Each entry that follows should be written again verbatim.

Stored data
****************************************

Definition sc_map_get (m : sc_map) (key : K) : option (V * sc_map) :=
  let mask := m_cap m - 1 in
  if bool_decide (key = k0) then
    Some (if m_used m then m_zero m else v0, with_found m (m_used m))
  else
    let h := hash_fn key in
    match probe (Z.to_nat (m_cap m)) (m_mem m) mask key h (Z.land h mask) with
    | None => None
    | Some pos =>
        let t := slot (m_mem m) pos in
        if is_empty t then Some (v0, with_found m false)
        else Some (it_value t, with_found m true)
    end.

(** The inner loop of the deletion: [prev] is the hole, [it] the cursor. *)
Fixpoint shift_back (fuel : nat) (mem : list item) (mask prev it : Z) : option (list item) :=
  match fuel with
  | O => None
  | S fuel =>
      let it := Z.land (it +₃₂ 1) mask in
      if is_empty (slot mem it) then Some mem
      else
        let p := Z.land (sc_map_hashof (slot mem it)) mask in
        if ((p >? it) && ((p <=? prev) || (it >=? prev))) || ((p <=? prev) && (it >=? prev))
        then
          let mem := set_slot mem prev (slot mem it) in
          let mem := set_slot mem it (clear_key (slot mem it)) in
          shift_back fuel mem mask it it
        else shift_back fuel mem mask prev it
  end.

Definition sc_map_del (m : sc_map) (key : K) : option (V * sc_map) :=
  let mask := m_cap m - 1 in
  if bool_decide (key = k0) then
    let found := m_used m in
    Some (if found then m_zero m else v0,
      mk_map (m_mem m) (m_zero m) (m_static m) (m_cap m)
        (m_size m -₃₂ (if m_used m then 1 else 0)) (m_load_fac m) (m_remap m)
        false (m_oom m) found)
  else
    let h := hash_fn key in
    match probe (Z.to_nat (m_cap m)) (m_mem m) mask key h (Z.land h mask) with
    | None => None
    | Some pos =>
        let t := slot (m_mem m) pos in
        if is_empty t then Some (v0, with_found m false)
        else
          let mem := set_slot (m_mem m) pos (clear_key t) in
          match shift_back (Z.to_nat (m_cap m)) mem mask pos pos with
          | None => None
          | Some mem => Some (it_value t, with_table m mem (m_size m -₃₂ 1) true)
          end
    end.

(** [sc_map_foreach]: the pairs in the order of the loop. *)
Definition sc_map_foreach (m : sc_map) : list (K * V) :=
  (if m_used m then [(k0, m_zero m)] else []) ++
  map (fun t => (it_key t, it_value t)) (filter (fun t => is_empty t = false) (m_mem m)).

(** ** Positions on the circle *)

(** [next] is the successor of a slot and [cyc a b] the number of steps from
    [a] to [b] in a table of [N] slots. *)
Definition next (N x : Z) : Z := if x =? N - 1 then 0 else x + 1.
Definition cyc (N a b : Z) : Z := if a <=? b then b - a else b - a + N.

(** The capacities of tables. *)
Definition is_cap (N : Z) : Prop := exists k, 0 <= k <= 31 /\ N = 2 ^ k.

Lemma is_cap_bound N : is_cap N -> 0 < N <= 2 ^ 31.
Proof.
  intros (k & Hk & ->). split; [apply Z.pow_pos_nonneg; lia|]. apply Z.pow_le_mono_r; lia.
Qed.

Lemma land_mask N h : is_cap N -> Z.land h (N - 1) = h `mod` N.
Proof.
  intros (k & Hk & ->). rewrite <- Z.land_ones by lia. f_equal. rewrite Z.ones_equiv. lia.
Qed.

Lemma land_mask_range N h : is_cap N -> 0 <= Z.land h (N - 1) < N.
Proof.
  intros HN. rewrite land_mask by done. apply Z.mod_pos_bound. by apply is_cap_bound in HN as [].
Qed.

Lemma land_next N x : is_cap N -> 0 <= x < N -> Z.land (x +₃₂ 1) (N - 1) = next N x.
Proof.
  intros HN Hx. pose proof (is_cap_bound N HN). rewrite u32_small, land_mask by (done || lia).
  unfold next. case_if.
  - subst x. replace (N - 1 + 1) with (1 * N) by lia. apply Z.mod_mul. lia.
  - apply Z.mod_small. lia.
Qed.

(** Case analysis on the positions of a few slots of the circle. *)
Ltac circle :=
  unfold cyc, next in *;
  repeat match goal with
  | |- context [if ?b then _ else _] => destruct b eqn:?
  | H : context [if ?b then _ else _] |- _ => destruct b eqn:?
  end; zb; lia.

(** ** Tables *)

Section table.
Variable N : Z.
Hypothesis HN : is_cap N.

Definition full (mem : list item) (i : Z) : Prop := is_empty (slot mem i) = false.
Definition home (key : K) : Z := Z.land (hash_fn key) (N - 1).

(** What a table stores: the finite map [M] of its non-zero keys, each in one
    slot. *)
Record core (mem : list item) (M : gmap K V) : Prop := {
  c_len : zlen mem = N;
  c_hash : forall i, 0 <= i < N -> full mem i -> strkey = true ->
    it_hash (slot mem i) = hash_fn (it_key (slot mem i));
  c_uniq : forall i j, 0 <= i < N -> 0 <= j < N -> full mem i ->
    it_key (slot mem i) = it_key (slot mem j) -> i = j;
  c_repr : forall k v, M !! k = Some v <-> k <> k0 /\
    exists i, 0 <= i < N /\ it_key (slot mem i) = k /\ it_value (slot mem i) = v
}.

(** Every slot from the home of a key up to the key is occupied, up to the
    exceptions [exc]. *)
Definition paths (mem : list item) (exc : Z -> Z -> Prop) : Prop :=
  forall i s, 0 <= i < N -> 0 <= s < N -> full mem i ->
    cyc N (home (it_key (slot mem i))) s < cyc N (home (it_key (slot mem i))) i ->
    full mem s \/ exc i s.

Definition no_exc (i s : Z) : Prop := False.

Definition tbl (mem : list item) (M : gmap K V) : Prop := core mem M /\ paths mem no_exc.

Lemma home_range k : 0 <= home k < N.
Proof. by apply land_mask_range. Qed.

Lemma slot_set mem i j t :
  zlen mem = N -> 0 <= i < N -> 0 <= j < N ->
  slot (set_slot mem i t) j = if i =? j then t else slot mem j.
Proof.
  unfold zlen, slot, set_slot. intros Hl Hi Hj. case_if.
  - subst j. by rewrite list_lookup_insert_eq by lia.
  - by rewrite list_lookup_insert_ne by lia.
Qed.

Lemma zlen_set mem i t : zlen (set_slot mem i t) = zlen mem.
Proof. unfold zlen, set_slot. by rewrite length_insert. Qed.

Lemma full_key mem i : full mem i <-> it_key (slot mem i) <> k0.
Proof. unfold full, is_empty. by rewrite bool_decide_eq_false. Qed.

Lemma core_hashof mem M i :
  core mem M -> 0 <= i < N -> full mem i ->
  sc_map_hashof (slot mem i) = hash_fn (it_key (slot mem i)).
Proof.
  intros Hc Hi Hf. unfold sc_map_hashof. destruct strkey eqn:E; [|done].
  by apply (c_hash _ _ Hc).
Qed.

Lemma core_cmp mem M i k :
  core mem M -> 0 <= i < N -> full mem i ->
  sc_map_cmp (slot mem i) k (hash_fn k) = bool_decide (it_key (slot mem i) = k).
Proof.
  intros Hc Hi Hf. unfold sc_map_cmp. destruct strkey eqn:E; [|done].
  rewrite (c_hash _ _ Hc) by done.
  destruct (decide (it_key (slot mem i) = k)) as [->|Hn].
  - by rewrite Z.eqb_refl.
  - rewrite bool_decide_eq_false_2 by done. apply andb_false_r.
Qed.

****************************************

> [Response area]:
Definition sc_map_get (m : sc_map) (key : K) : option (V * sc_map) :=
  let mask := m_cap m - 1 in
  if bool_decide (key = k0) then
    Some (if m_used m then m_zero m else v0, with_found m (m_used m))
  else
    let h := hash_fn key in
    match probe (Z.to_nat (m_cap m)) (m_mem m) mask key h (Z.land h mask) with
    | None => None
    | Some pos =>
        let t := slot (m_mem m) pos in
        if is_empty t then Some (v0, with_found m false)
        else Some (it_value t, with_found m true)
    end.

(** The inner loop of the deletion: [prev] is the hole, [it] the cursor. *)
Fixpoint shift_back (fuel : nat) (mem : list item) (mask prev it : Z) : option (list item) :=
  match fuel with
  | O => None
  | S fuel =>
      let it := Z.land (it +₃₂ 1) mask in
      if is_empty (slot mem it) then Some mem
      else
        let p := Z.land (sc_map_hashof (slot mem it)) mask in
        if ((p >? it) && ((p <=? prev) || (it >=? prev))) || ((p <=? prev) && (it >=? prev))
        then
          let mem := set_slot mem prev (slot mem it) in
          let mem := set_slot mem it (clear_key (slot mem it)) in
          shift_back fuel mem mask it it
        else shift_back fuel mem mask prev it
  end.

Definition sc_map_del (m : sc_map) (key : K) : option (V * sc_map) :=
  let mask := m_cap m - 1 in
  if bool_decide (key = k0) then
    let found := m_used m in
    Some (if found then m_zero m else v0,
      mk_map (m_mem m) (m_zero m) (m_static m) (m_cap m)
        (m_size m -₃₂ (if m_used m then 1 else 0)) (m_load_fac m) (m_remap m)
        false (m_oom m) found)
  else
    let h := hash_fn key in
    match probe (Z.to_nat (m_cap m)) (m_mem m) mask key h (Z.land h mask) with
    | None => None
    | Some pos =>
        let t := slot (m_mem m) pos in
        if is_empty t then Some (v0, with_found m false)
        else
          let mem := set_slot (m_mem m) pos (clear_key t) in
          match shift_back (Z.to_nat (m_cap m)) mem mask pos pos with
          | None => None
          | Some mem => Some (it_value t, with_table m mem (m_size m -₃₂ 1) true)
          end
    end.

(** [sc_map_foreach]: the pairs in the order of the loop. *)
Definition sc_map_foreach (m : sc_map) : list (K * V) :=
  (if m_used m then [(k0, m_zero m)] else []) ++
  map (fun t => (it_key t, it_value t)) (filter (fun t => is_empty t = false) (m_mem m)).

(** ** Positions on the circle *)

(** [next] is the successor of a slot and [cyc a b] the number of steps from
    [a] to [b] in a table of [N] slots. *)
Definition next (N x : Z) : Z := if x =? N - 1 then 0 else x + 1.
Definition cyc (N a b : Z) : Z := if a <=? b then b - a else b - a + N.

(** The capacities of tables. *)
Definition is_cap (N : Z) : Prop := exists k, 0 <= k <= 31 /\ N = 2 ^ k.

Lemma is_cap_bound N : is_cap N -> 0 < N <= 2 ^ 31.
Proof.
  intros (k & Hk & ->). split; [apply Z.pow_pos_nonneg; lia|]. apply Z.pow_le_mono_r; lia.
Qed.

Lemma land_mask N h : is_cap N -> Z.land h (N - 1) = h `mod` N.
Proof.
  intros (k & Hk & ->). rewrite <- Z.land_ones by lia. f_equal. rewrite Z.ones_equiv. lia.
Qed.

Lemma land_mask_range N h : is_cap N -> 0 <= Z.land h (N - 1) < N.
Proof.
  intros HN. rewrite land_mask by done. apply Z.mod_pos_bound. by apply is_cap_bound in HN as [].
Qed.

Lemma land_next N x : is_cap N -> 0 <= x < N -> Z.land (x +₃₂ 1) (N - 1) = next N x.
Proof.
  intros HN Hx. pose proof (is_cap_bound N HN). rewrite u32_small, land_mask by (done || lia).
  unfold next. case_if.
  - subst x. replace (N - 1 + 1) with (1 * N) by lia. apply Z.mod_mul. lia.
  - apply Z.mod_small. lia.
Qed.

(** Case analysis on the positions of a few slots of the circle. *)
Ltac circle :=
  unfold cyc, next in *;
  repeat match goal with
  | |- context [if ?b then _ else _] => destruct b eqn:?
  | H : context [if ?b then _ else _] |- _ => destruct b eqn:?
  end; zb; lia.

(** ** Tables *)

Section table.
Variable N : Z.
Hypothesis HN : is_cap N.

Definition full (mem : list item) (i : Z) : Prop := is_empty (slot mem i) = false.
Definition home (key : K) : Z := Z.land (hash_fn key) (N - 1).

(** What a table stores: the finite map [M] of its non-zero keys, each in one
    slot. *)
Record core (mem : list item) (M : gmap K V) : Prop := {
  c_len : zlen mem = N;
  c_hash : forall i, 0 <= i < N -> full mem i -> strkey = true ->
    it_hash (slot mem i) = hash_fn (it_key (slot mem i));
  c_uniq : forall i j, 0 <= i < N -> 0 <= j < N -> full mem i ->
    it_key (slot mem i) = it_key (slot mem j) -> i = j;
  c_repr : forall k v, M !! k = Some v <-> k <> k0 /\
    exists i, 0 <= i < N /\ it_key (slot mem i) = k /\ it_value (slot mem i) = v
}.

(** Every slot from the home of a key up to the key is occupied, up to the
    exceptions [exc]. *)
Definition paths (mem : list item) (exc : Z -> Z -> Prop) : Prop :=
  forall i s, 0 <= i < N -> 0 <= s < N -> full mem i ->
    cyc N (home (it_key (slot mem i))) s < cyc N (home (it_key (slot mem i))) i ->
    full mem s \/ exc i s.

Definition no_exc (i s : Z) : Prop := False.

Definition tbl (mem : list item) (M : gmap K V) : Prop := core mem M /\ paths mem no_exc.

Lemma home_range k : 0 <= home k < N.
Proof. by apply land_mask_range. Qed.

Lemma slot_set mem i j t :
  zlen mem = N -> 0 <= i < N -> 0 <= j < N ->
  slot (set_slot mem i t) j = if i =? j then t else slot mem j.
Proof.
  unfold zlen, slot, set_slot. intros Hl Hi Hj. case_if.
  - subst j. by rewrite list_lookup_insert_eq by lia.
  - by rewrite list_lookup_insert_ne by lia.
Qed.

Lemma zlen_set mem i t : zlen (set_slot mem i t) = zlen mem.
Proof. unfold zlen, set_slot. by rewrite length_insert. Qed.

Lemma full_key mem i : full mem i <-> it_key (slot mem i) <> k0.
Proof. unfold full, is_empty. by rewrite bool_decide_eq_false. Qed.

Lemma core_hashof mem M i :
  core mem M -> 0 <= i < N -> full mem i ->
  sc_map_hashof (slot mem i) = hash_fn (it_key (slot mem i)).
Proof.
  intros Hc Hi Hf. unfold sc_map_hashof. destruct strkey eqn:E; [|done].
  by apply (c_hash _ _ Hc).
Qed.

Lemma core_cmp mem M i k :
  core mem M -> 0 <= i < N -> full mem i ->
  sc_map_cmp (slot mem i) k (hash_fn k) = bool_decide (it_key (slot mem i) = k).
Proof.
  intros Hc Hi Hf. unfold sc_map_cmp. destruct strkey eqn:E; [|done].
  rewrite (c_hash _ _ Hc) by done.
  destruct (decide (it_key (slot mem i) = k)) as [->|Hn].
  - by rewrite Z.eqb_refl.
  - rewrite bool_decide_eq_false_2 by done. apply andb_false_r.
Qed.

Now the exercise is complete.